**WORK TO COMPLETE**
Copy the data exactly, line for line.
*** INFORMATION GIVEN Section Begins ***
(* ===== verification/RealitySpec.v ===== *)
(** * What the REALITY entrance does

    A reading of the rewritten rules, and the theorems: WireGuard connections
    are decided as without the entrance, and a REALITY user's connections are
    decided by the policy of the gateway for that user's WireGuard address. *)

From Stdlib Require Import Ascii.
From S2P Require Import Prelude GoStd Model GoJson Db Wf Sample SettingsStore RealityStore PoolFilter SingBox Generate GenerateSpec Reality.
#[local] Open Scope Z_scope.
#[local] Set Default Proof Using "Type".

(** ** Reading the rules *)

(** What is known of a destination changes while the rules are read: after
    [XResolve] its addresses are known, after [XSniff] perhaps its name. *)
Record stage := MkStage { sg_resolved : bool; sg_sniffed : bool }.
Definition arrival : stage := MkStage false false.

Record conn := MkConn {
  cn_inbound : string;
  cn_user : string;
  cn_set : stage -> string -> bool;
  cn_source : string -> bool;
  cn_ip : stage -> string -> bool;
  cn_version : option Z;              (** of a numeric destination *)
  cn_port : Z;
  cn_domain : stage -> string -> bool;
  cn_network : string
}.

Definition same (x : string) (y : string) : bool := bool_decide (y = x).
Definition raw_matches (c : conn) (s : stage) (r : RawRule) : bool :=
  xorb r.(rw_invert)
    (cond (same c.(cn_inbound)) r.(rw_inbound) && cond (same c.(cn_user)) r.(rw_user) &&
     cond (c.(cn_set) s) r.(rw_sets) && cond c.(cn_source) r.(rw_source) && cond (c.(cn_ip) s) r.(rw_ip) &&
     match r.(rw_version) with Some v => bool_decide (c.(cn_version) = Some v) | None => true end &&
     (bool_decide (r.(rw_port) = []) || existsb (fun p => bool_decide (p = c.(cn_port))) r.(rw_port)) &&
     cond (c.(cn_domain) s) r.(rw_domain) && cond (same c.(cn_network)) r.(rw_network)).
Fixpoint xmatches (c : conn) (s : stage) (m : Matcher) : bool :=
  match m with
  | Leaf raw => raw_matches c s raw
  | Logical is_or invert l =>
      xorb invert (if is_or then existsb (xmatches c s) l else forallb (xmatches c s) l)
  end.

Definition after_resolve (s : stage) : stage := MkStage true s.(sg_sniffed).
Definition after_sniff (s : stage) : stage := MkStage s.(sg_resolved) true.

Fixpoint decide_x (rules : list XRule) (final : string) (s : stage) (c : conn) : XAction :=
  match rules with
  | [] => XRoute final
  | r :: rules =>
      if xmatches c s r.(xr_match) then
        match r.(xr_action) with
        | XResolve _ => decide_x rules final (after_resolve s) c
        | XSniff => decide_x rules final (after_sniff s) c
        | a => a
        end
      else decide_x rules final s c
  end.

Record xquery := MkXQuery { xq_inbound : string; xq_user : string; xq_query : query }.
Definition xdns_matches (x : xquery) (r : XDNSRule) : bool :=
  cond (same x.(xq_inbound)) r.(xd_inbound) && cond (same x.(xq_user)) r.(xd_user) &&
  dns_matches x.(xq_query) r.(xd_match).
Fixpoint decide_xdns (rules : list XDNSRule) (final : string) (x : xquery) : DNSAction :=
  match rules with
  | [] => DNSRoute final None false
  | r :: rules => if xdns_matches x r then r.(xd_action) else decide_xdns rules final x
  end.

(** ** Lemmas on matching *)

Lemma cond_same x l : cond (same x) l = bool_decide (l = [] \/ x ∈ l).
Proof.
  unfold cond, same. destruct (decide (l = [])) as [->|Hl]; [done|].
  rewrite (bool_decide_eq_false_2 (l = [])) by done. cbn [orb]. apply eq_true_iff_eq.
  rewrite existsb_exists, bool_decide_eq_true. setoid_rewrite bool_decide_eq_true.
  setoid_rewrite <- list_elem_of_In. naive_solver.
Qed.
*** INFORMATION GIVEN Section Ends ***
**RESPONSE AREA**
(* ===== verification/RealitySpec.v ===== *)
(** * What the REALITY entrance does

    A reading of the rewritten rules, and the theorems: WireGuard connections
    are decided as without the entrance, and a REALITY user's connections are
    decided by the policy of the gateway for that user's WireGuard address. *)

From Stdlib Require Import Ascii.
From S2P Require Import Prelude GoStd Model GoJson Db Wf Sample SettingsStore RealityStore PoolFilter SingBox Generate GenerateSpec Reality.
#[local] Open Scope Z_scope.
#[local] Set Default Proof Using "Type".

(** ** Reading the rules *)

(** What is known of a destination changes while the rules are read: after
    [XResolve] its addresses are known, after [XSniff] perhaps its name. *)
Record stage := MkStage { sg_resolved : bool; sg_sniffed : bool }.
Definition arrival : stage := MkStage false false.

Record conn := MkConn {
  cn_inbound : string;
  cn_user : string;
  cn_set : stage -> string -> bool;
  cn_source : string -> bool;
  cn_ip : stage -> string -> bool;
  cn_version : option Z;              (** of a numeric destination *)
  cn_port : Z;
  cn_domain : stage -> string -> bool;
  cn_network : string
}.

Definition same (x : string) (y : string) : bool := bool_decide (y = x).
Definition raw_matches (c : conn) (s : stage) (r : RawRule) : bool :=
  xorb r.(rw_invert)
    (cond (same c.(cn_inbound)) r.(rw_inbound) && cond (same c.(cn_user)) r.(rw_user) &&
     cond (c.(cn_set) s) r.(rw_sets) && cond c.(cn_source) r.(rw_source) && cond (c.(cn_ip) s) r.(rw_ip) &&
     match r.(rw_version) with Some v => bool_decide (c.(cn_version) = Some v) | None => true end &&
     (bool_decide (r.(rw_port) = []) || existsb (fun p => bool_decide (p = c.(cn_port))) r.(rw_port)) &&
     cond (c.(cn_domain) s) r.(rw_domain) && cond (same c.(cn_network)) r.(rw_network)).
Fixpoint xmatches (c : conn) (s : stage) (m : Matcher) : bool :=
  match m with
  | Leaf raw => raw_matches c s raw
  | Logical is_or invert l =>
      xorb invert (if is_or then existsb (xmatches c s) l else forallb (xmatches c s) l)
  end.

Definition after_resolve (s : stage) : stage := MkStage true s.(sg_sniffed).
Definition after_sniff (s : stage) : stage := MkStage s.(sg_resolved) true.

Fixpoint decide_x (rules : list XRule) (final : string) (s : stage) (c : conn) : XAction :=
  match rules with
  | [] => XRoute final
  | r :: rules =>
      if xmatches c s r.(xr_match) then
        match r.(xr_action) with
        | XResolve _ => decide_x rules final (after_resolve s) c
        | XSniff => decide_x rules final (after_sniff s) c
        | a => a
        end
      else decide_x rules final s c
  end.

Record xquery := MkXQuery { xq_inbound : string; xq_user : string; xq_query : query }.
Definition xdns_matches (x : xquery) (r : XDNSRule) : bool :=
  cond (same x.(xq_inbound)) r.(xd_inbound) && cond (same x.(xq_user)) r.(xd_user) &&
  dns_matches x.(xq_query) r.(xd_match).
Fixpoint decide_xdns (rules : list XDNSRule) (final : string) (x : xquery) : DNSAction :=
  match rules with
  | [] => DNSRoute final None false
  | r :: rules => if xdns_matches x r then r.(xd_action) else decide_xdns rules final x
  end.

(** ** Lemmas on matching *)

Lemma cond_same x l : cond (same x) l = bool_decide (l = [] \/ x ∈ l).
Proof.
  unfold cond, same. destruct (decide (l = [])) as [->|Hl]; [done|].
  rewrite (bool_decide_eq_false_2 (l = [])) by done. cbn [orb]. apply eq_true_iff_eq.
  rewrite existsb_exists, bool_decide_eq_true. setoid_rewrite bool_decide_eq_true.
  setoid_rewrite <- list_elem_of_In. naive_solver.
Qed.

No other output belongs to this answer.